Eine Gleisverbindung vom Limbecker Platz in die parallel zur Ottilienstraße verlaufende Frohnhauser Straße gab es ebenfalls, so dass aus Frohnhausen oder Haarzopf bei Bedarf am Eingang zur Innenstadt gewendet werden konnte. Zudem lag noch neben der Schleife ein Verbindungsgleis zwischen Frohnhauser Straße und Ottilienstraße, so dass zusammen mit der Schleife diverse Fahr- und Wendemöglichkeiten aus allen Richtungen bestanden. Angesichts der tatsächlichen Nutzung wirkt die ganze Anlage aus heutiger Sicht schon etwas überdimensioniert.

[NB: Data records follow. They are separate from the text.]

(** * PDF-Fusion: page configuration, merge, stamping placement and naming

    A shallow embedding of the document assembly and placement core of
    PDF-Fusion (src/components/MergeMode.tsx and src/components/SignMode.tsx,
    the latter also holding the PageEditorModal component), of the handlers
    of the two components around it, of the naming rule of CompressMode and
    of the earlier merge of src/App.tsx.

    Conventions of the embedding:
    - a JS [Record<number, PageConfig>] is a [gmap nat PageConfig];
    - page rotations are integers ([Z]); JS [%] is the truncating remainder
      [Z.rem];
    - coordinates and sizes are exact rationals ([Q]); rounding of IEEE
      doubles is not modelled;
    - a JS string is a Rocq [string], one [ascii] per code unit (the code
      units below 256);
    - a thrown exception is [None] (or a dedicated constructor where the
      state left behind matters);
    - of pdf-lib: [save] gives a document without pages one blank page,
      [setRotation] throws unless the angle is a multiple of 90, and
      embedding an image may throw. *)

From Stdlib Require Import ZArith QArith Qround Lia Lqa Ascii DecimalString.
From Stdlib Require String.
From stdpp Require Import gmap strings list fin_maps.

Local Open Scope Z_scope.

(** ** JavaScript strings

    The string methods the components call, on sequences of code units. *)

Module JS.

(** The code units of a string. *)
Abbreviation units := String.list_ascii_of_string.

(** ECMAScript WhiteSpace and LineTerminator code units below 256: TAB, LF,
    VT, FF, CR, SP and NBSP. *)
Definition isWhiteSpace (c : ascii) : bool :=
  match N_of_ascii c with
  | 9 | 10 | 11 | 12 | 13 | 32 | 160 => true
  | _ => false
  end%N.

(** Lower-casing of one code unit: A-Z, and the Latin-1 capitals U+00C0 to
    U+00DE except the multiplication sign U+00D7. *)
Definition lowerUnit (c : ascii) : ascii :=
  let n := N_of_ascii c in
  if ((65 <=? n) && (n <=? 90) || (192 <=? n) && (n <=? 222) && negb (n =? 215))%N
  then ascii_of_N (n + 32) else c.

Fixpoint trimStartUnits (l : list ascii) : list ascii :=
  match l with
  | [] => []
  | c :: rest => if isWhiteSpace c then trimStartUnits rest else l
  end.

Definition trimUnits (l : list ascii) : list ascii :=
  reverse (trimStartUnits (reverse (trimStartUnits l))).

(** A sequence of code units with no white space at either end. *)
Definition trimmed (l : list ascii) : Prop :=
  (∀ c, head l = Some c → isWhiteSpace c = false)
  ∧ (∀ c, last l = Some c → isWhiteSpace c = false).

Fixpoint startsWithUnits (l p : list ascii) : bool :=
  match p, l with
  | [], _ => true
  | _ :: _, [] => false
  | a :: p', c :: l' => bool_decide (a = c) && startsWithUnits l' p'
  end.

Definition endsWithUnits (l suffix : list ascii) : bool :=
  startsWithUnits (reverse l) (reverse suffix).

Fixpoint includesUnits (l p : list ascii) : bool :=
  startsWithUnits l p ||
  match l with
  | [] => false
  | _ :: l' => includesUnits l' p
  end.

(** [s.replace(/\.[^/.]+$/, "")]: the match starts at the first dot that is
    followed, up to the end of the string, by one or more code units that are
    neither a slash nor a dot; the match runs to the end and is removed. *)
Fixpoint stripExtensionUnits (l : list ascii) : list ascii :=
  match l with
  | [] => []
  | c :: rest =>
      if bool_decide (c = "."%char)
         && negb (bool_decide (rest = []))
         && forallb (λ d, negb (bool_decide (d = "/"%char) || bool_decide (d = "."%char))) rest
      then []
      else c :: stripExtensionUnits rest
  end.

Definition trim (s : string) : string :=
  String.string_of_list_ascii (trimUnits (String.list_ascii_of_string s)).

Definition toLowerCase (s : string) : string :=
  String.string_of_list_ascii (lowerUnit <$> String.list_ascii_of_string s).

Definition endsWith (s suffix : string) : bool :=
  endsWithUnits (String.list_ascii_of_string s) (String.list_ascii_of_string suffix).

Definition includes (s p : string) : bool :=
  includesUnits (String.list_ascii_of_string s) (String.list_ascii_of_string p).

Definition stripExtension (s : string) : string :=
  String.string_of_list_ascii (stripExtensionUnits (String.list_ascii_of_string s)).

(** [!s] for a string: only the empty string is falsy. *)
Definition isEmpty (s : string) : bool := bool_decide (s = "").

(** A number in a template literal (integers only). *)
Definition showZ (z : Z) : string := NilZero.string_of_int (Z.to_int z).

End JS.

(** ** Promise.all

    [Promise.all] over an array of already started tasks.  A task settles
    once, fulfilled with a value or rejected; [schedule] lists the task
    indices in the order in which they settle. *)

Module Promise.

Inductive Settled (A : Type) :=
| Fulfilled (value : A)
| Rejected.
Arguments Fulfilled {A} value.
Arguments Rejected {A}.

(** The aggregate promise: one slot per input in [values], the count of
    inputs still awaited, and the way the aggregate has settled, if it has. *)
Record AllState (A : Type) := {
  values : list (option A);
  remaining : nat;
  settled : option (Settled (list A))
}.
Arguments values {A} _.
Arguments remaining {A} _.
Arguments settled {A} _.

Definition start {A} (n : nat) : AllState A :=
  {| values := replicate n None;
     remaining := n;
     settled := if (n =? 0)%nat then Some (Fulfilled []) else None |}.

(** Task [i] settles.  A fulfilment stores the value in slot [i] and, when it
    was the last one awaited, fulfils the aggregate with the slots in index
    order; a rejection rejects the aggregate.  A settled aggregate never
    changes again. *)
Definition onSettle {A} (tasks : list (Settled A)) (st : AllState A) (i : nat)
  : AllState A :=
  match tasks !! i with
  | Some (Fulfilled v) =>
      let values' := <[i := Some v]> (values st) in
      let remaining' := pred (remaining st) in
      {| values := values';
         remaining := remaining';
         settled :=
           match settled st with
           | Some r => Some r
           | None =>
               if (remaining' =? 0)%nat
               then Fulfilled <$> mapM id values'
               else None
           end |}
  | Some Rejected =>
      {| values := values st;
         remaining := remaining st;
         settled := match settled st with Some r => Some r | None => Some Rejected end |}
  | None => st
  end.

Definition all {A} (tasks : list (Settled A)) (schedule : list nat)
  : option (Settled (list A)) :=
  settled (foldl (onSettle tasks) (start (length tasks)) schedule).

(** What the aggregate is expected to settle to: every value in index order,
    or a rejection when some task is rejected. *)
Fixpoint joined {A} (tasks : list (Settled A)) : Settled (list A) :=
  match tasks with
  | [] => Fulfilled []
  | Fulfilled v :: rest =>
      match joined rest with
      | Fulfilled vs => Fulfilled (v :: vs)
      | Rejected => Rejected
      end
  | Rejected :: _ => Rejected
  end.

(** The value a settled task leaves in its slot. *)
Definition valueOf {A} (t : Settled A) : option A :=
  match t with
  | Fulfilled v => Some v
  | Rejected => None
  end.

(** The slots once the tasks listed in [fulfilled] have been fulfilled. *)
Definition slots {A} (tasks : list (Settled A)) (fulfilled : list nat) : list (option A) :=
  imap (λ i t, if bool_decide (i ∈ fulfilled) then valueOf t else None) tasks.

End Promise.

(** ** PageEditorModal: the per-document page configuration store *)

Module PageEditor.

(** [export interface PageConfig { selected: boolean; rotation: number }] *)
Record PageConfig := { selected : bool; rotation : Z }.

(** The literal [{ selected: true, rotation: 0 }] used by [loadPdf] and by
    the thumbnail grid. *)
Definition defaultConfig : PageConfig := {| selected := true; rotation := 0 |}.

(** [newConfig[i].selected = b]: the entry object is mutated in place. *)
Definition withSelected (b : bool) (c : PageConfig) : PageConfig :=
  {| selected := b; rotation := rotation c |}.

Definition withRotation (r : Z) (c : PageConfig) : PageConfig :=
  {| selected := selected c; rotation := r |}.

(** The loop of [loadPdf] ("Initialize config if missing"):
    [for (i = 0; i < numPages; i++) if (!newConfig[i]) { newConfig[i] = {...}; configChanged = true }]. *)
Definition initStep (acc : gmap nat PageConfig * bool) (i : nat)
  : gmap nat PageConfig * bool :=
  match acc.1 !! i with
  | Some _ => acc
  | None => (<[i := defaultConfig]> acc.1, true)
  end.

Definition initLoop (numPages : nat) (config : gmap nat PageConfig)
  : gmap nat PageConfig * bool :=
  foldl initStep (config, false) (seq 0 numPages).

(** The configuration state after [loadPdf]: the materialised map is
    committed only when [configChanged && Object.keys(config).length === 0]. *)
Definition loadPdf (numPages : nat) (config : gmap nat PageConfig)
  : gmap nat PageConfig :=
  let '(newConfig, configChanged) := initLoop numPages config in
  if configChanged && (size config =? 0)%nat then newConfig else config.

(** [toggleSelection]: [{...prev, [index]: {...prev[index], selected: !prev[index].selected}}].
    Reading [prev[index].selected] throws a TypeError when the entry is
    missing. *)
Definition toggleSelection (index : nat) (prev : gmap nat PageConfig)
  : option (gmap nat PageConfig) :=
  match prev !! index with
  | None => None
  | Some c => Some (<[index := withSelected (negb (selected c)) c]> prev)
  end.

(** [rotatePage]: [{...prev, [index]: {...prev[index], rotation: (prev[index].rotation + 90) % 360}}]. *)
Definition rotatePage (index : nat) (prev : gmap nat PageConfig)
  : option (gmap nat PageConfig) :=
  match prev !! index with
  | None => None
  | Some c => Some (<[index := withRotation (Z.rem (rotation c + 90) 360) c]> prev)
  end.

(** How [selectAll] / [deselectAll] end.  The entry objects of
    [newConfig = {...config}] are shared with the current state, so the
    entries visited before a TypeError stay mutated: [TypeError] carries the
    entries as the throw leaves them ([setConfig] is not reached). *)
Inductive Completion :=
| Normal (newConfig : gmap nat PageConfig)
| TypeError (left_behind : gmap nat PageConfig).

(** [for (let i = 0; i < numPages; i++) newConfig[i].selected = b] *)
Fixpoint setSelectedLoop (b : bool) (indices : list nat)
    (newConfig : gmap nat PageConfig) : Completion :=
  match indices with
  | [] => Normal newConfig
  | i :: rest =>
      match newConfig !! i with
      | None => TypeError newConfig
      | Some c => setSelectedLoop b rest (<[i := withSelected b c]> newConfig)
      end
  end.

Definition selectAll (numPages : nat) (config : gmap nat PageConfig) : Completion :=
  setSelectedLoop true (seq 0 numPages) config.

Definition deselectAll (numPages : nat) (config : gmap nat PageConfig) : Completion :=
  setSelectedLoop false (seq 0 numPages) config.

(** The thumbnail grid reads [config[i] || { selected: true, rotation: 0 }]. *)
Definition shown (config : gmap nat PageConfig) (i : nat) : PageConfig :=
  default defaultConfig (config !! i).

(** The controls of the editor: a click on a thumbnail, its rotate button,
    and the two buttons above the grid. *)
Inductive Action :=
| Toggle (index : nat)
| Rotate (index : nat)
| SelectAll
| DeselectAll.

(** The configuration after one action, [None] when the handler throws. *)
Definition perform (numPages : nat) (a : Action) (config : gmap nat PageConfig)
  : option (gmap nat PageConfig) :=
  match a with
  | Toggle index => toggleSelection index config
  | Rotate index => rotatePage index config
  | SelectAll =>
      match selectAll numPages config with
      | Normal newConfig => Some newConfig
      | TypeError _ => None
      end
  | DeselectAll =>
      match deselectAll numPages config with
      | Normal newConfig => Some newConfig
      | TypeError _ => None
      end
  end.

Fixpoint session (numPages : nat) (actions : list Action)
    (config : gmap nat PageConfig) : option (gmap nat PageConfig) :=
  match actions with
  | [] => Some config
  | a :: rest =>
      match perform numPages a config with
      | Some config' => session numPages rest config'
      | None => None
      end
  end.

(** The grid shows the thumbnails [0 .. numPages - 1] only. *)
Definition onGrid (numPages : nat) (a : Action) : Prop :=
  match a with
  | Toggle index | Rotate index => (index < numPages)%nat
  | SelectAll | DeselectAll => True
  end.

(** Every page has an entry, and its rotation is one of the four right
    angles. *)
Definition wellFormed (numPages : nat) (config : gmap nat PageConfig) : Prop :=
  ∀ i, (i < numPages)%nat →
    ∃ c, config !! i = Some c
         ∧ (rotation c = 0 ∨ rotation c = 90 ∨ rotation c = 180 ∨ rotation c = 270).

(** Four presses of the rotate button on one page. *)
Definition rotateFour (index : nat) (prev : gmap nat PageConfig)
  : option (gmap nat PageConfig) :=
  c1 ← rotatePage index prev;
  c2 ← rotatePage index c1;
  c3 ← rotatePage index c2;
  rotatePage index c3.

End PageEditor.

(** ** MergeMode: the merge engine *)

Module Merge.
Import PageEditor.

[12] Ottilienstraße zwischen Jägerstraße und Hindenburgstraße
Januar 2006  © Tramtracks
[13] Ottilienstraße/Ecke Jägerstraße
Januar 2006  © Tramtracks
[14] Ottilienstraße/Ecke Jägerstraße
Januar 2006  © Tramtracks
[15] Gleisschleife Ottilienstraße
Januar 2006  © Tramtracks
[16] Gleisschleife Ottilienstraße
Januar 2006  © Tramtracks
[17] Gleisschleife Ottilienstraße
Januar 2006  © Tramtracks
[18] Gleisschleife Ottilienstraße
Januar 2006  © Tramtracks

Anfang des 21. Jahrthunderts kursierten Entwürfe, das Schleifengrundstück neu zu bebauen. Geplant war ein Bürohochhaus mit Zwillingstürmen, die sich 54 bzw. 66 Meter in den Himmel recken sollten, also ungefähr so hoch wie der City Tower bzw. ein wenig höher. Der neue Gebäudekomplex sollte auch Anschluss an das Parkhaus erhalten. Die Planungen wurden Ende 2002 öffentlich, doch offensichtlich wurde das Vorhaben wieder zu den Akten gelegt. Gebaut worden ist bislang jedenfalls noch nichts.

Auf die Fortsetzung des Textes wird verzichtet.